Sunday, April 22, 2007

Joint Electronic Publishing Task Force Report

The American Philological Association (APA) and the Archaeological Institute of America (AIA) Joint Task Force on Electronic Publishing has issued its report. It is an interesting document that reveals keen awareness of the dynamic landscape of both the production and the dissemination of scholarship. The Executive Summary and Recommendations are below:

The Task Force was charged the analysis of particular issues associated with the burgeoning area of electronic publishing, including peer refereeing, freedom of information, intellectual property protection, storage and retrieval of data and whatever other concerns it may identify. Having prepared a policy statement in summer 2006, the Task Force turned to the final report of the American Council of Learned Societies (ACLS) released in 2006 (see sections D “Key Principles” and E “General Desiderata”). After discussion (see section F “Discussion”) and comments, the Task Force has formulated the following recommendations:

R1. Continue with the efforts, supported by the Capital Campaign and Board of Directors, to plan, design, and sustain a portal to digital content.

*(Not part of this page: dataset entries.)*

Lemma https_mitm_valid (env : conn_env Env CEnv) host dst r s t :
  env_typed env → request_valid r → cert_typed env t →
  let '(o, r, acts, _, _) := https_mitm httparse to_str env host dst r s t in
  outcome_valid o r acts.
Proof.
  intros He Hr Ht. pose proof (forward_h1_valid env r He Hr) as Hf.
  destruct (h2_handle_valid (ce_h2 env) r s (et_h2 _ He) Hr) as [Ho Hev].
  destruct He as [_ _ _ _ _ Hn Hc Htc _ _ _]. unfold https_mitm, https_h1.
  destruct (cert_server_config_for host (ce_config env) t) as [[arc|err] t'] eqn:E.
  2: { apply Ht in E. refine (conj _ (conj Hr _)); [cbn; auto with typed|constructor]. }
  destruct (ce_accept env); [|refine (conj _ (conj Hr _)); [cbn; auto with typed|repeat constructor]].
  destruct (ce_server_name env); [|refine (conj _ (conj Hr _)); [cbn; auto with typed|repeat constructor]].
  destruct (ce_connect env); [|refine (conj _ (conj Hr _)); [cbn; auto with typed|repeat constructor]].
  destruct (ce_tls_connect env); [|refine (conj _ (conj Hr _)); [cbn; auto with typed|repeat constructor]].
  destruct (str_eqb _ _ && str_eqb _ _).
  - destruct (h2_handle _ _ _ _) as [o st]. refine (conj Ho (conj Hr _)).
    apply Forall_app. split; [repeat constructor|]. by apply Forall_fmap.
  - destruct (forward_h1 httparse env r) as [[o r'] acts]. destruct Hf as (? & ? & ?).
    refine (conj _ (conj _ _)); [done|done|]. apply Forall_app. split; [repeat constructor|done].
Qed.

Lemma reply_denial_valid s i reply reason :
  api_ok s → (∀ d, reply = Some d → api_answered s i d) →
  reply_denial reply = Some reason → wf_str reason.
Proof.
  intros Hs Ha. unfold reply_denial. destruct reply as [d|].
  - pose proof (Hreason s i d Hs (Ha d eq_refl)) as Hd.
    destruct (d_action d); [done|]. intros [= <-].
    destruct (d_reason d) as [r|]; cbn in Hd; [case_match|]; auto with typed.
    apply (wf_app (s!"decider: ")); auto with typed.
  - intros [= <-]. auto with typed.
Qed.

Lemma provenance_valid policy host :
  Z.of_nat (length (rules policy)) <= u64_max →
  valid_opt matched_valid (pipeline policy host).2.
Proof.
  intros Hl. unfold pipeline. destruct (list_find _ _) as [[i r]|] eqn:E; [|done]. cbn.
  apply list_find_Some in E as (Hi & _). apply lookup_lt_Some in Hi.
  split; cbn; [lia|]. destruct r; by apply lit_wf.
Qed.

(** The frames of the events among the actions. *)
Definition event_frames (acts : list action) : list Outbound :=
  omap (λ a, match a with AEmit e | AStream _ e => Some (OutEvent e) | _ => None end) acts.

Lemma event_frames_valid acts : Forall act_valid acts → Forall frame_valid (event_frames acts).
Proof. induction 1 as [|[] acts Ha _ IH]; cbn; try done; by constructor. Qed.

Section established.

R2: Form a group dedicated to assessing classical websites with significant instructional or research tools and content through a peer-review process. Consider creating a more extensive optional peer-review process for sites that request it. Provide access to websites via portal, either directly or through linking.

R3. Explore the cost of providing portal access to important by-subscription collections to all members through the societies, or alternatively try to arrange for reasonable individual rates to be offered to members.

R4. Appoint two or three editors and institute a section for postprints (and perhaps other material) in the CDL's eScholarship Repository, or like platform.

R5. Explore a new digitally-distributed series of APA monographs. Appoint a small "development" editorial board of senior scholars to formulate precise guidelines for the series. Present proposal to OUP-USA so that it may exercise its contract right to collaborate in this venture or decline; if OUP-USA declines, the board will evaluate other potential partners. Study funding models, and apply for a startup grant.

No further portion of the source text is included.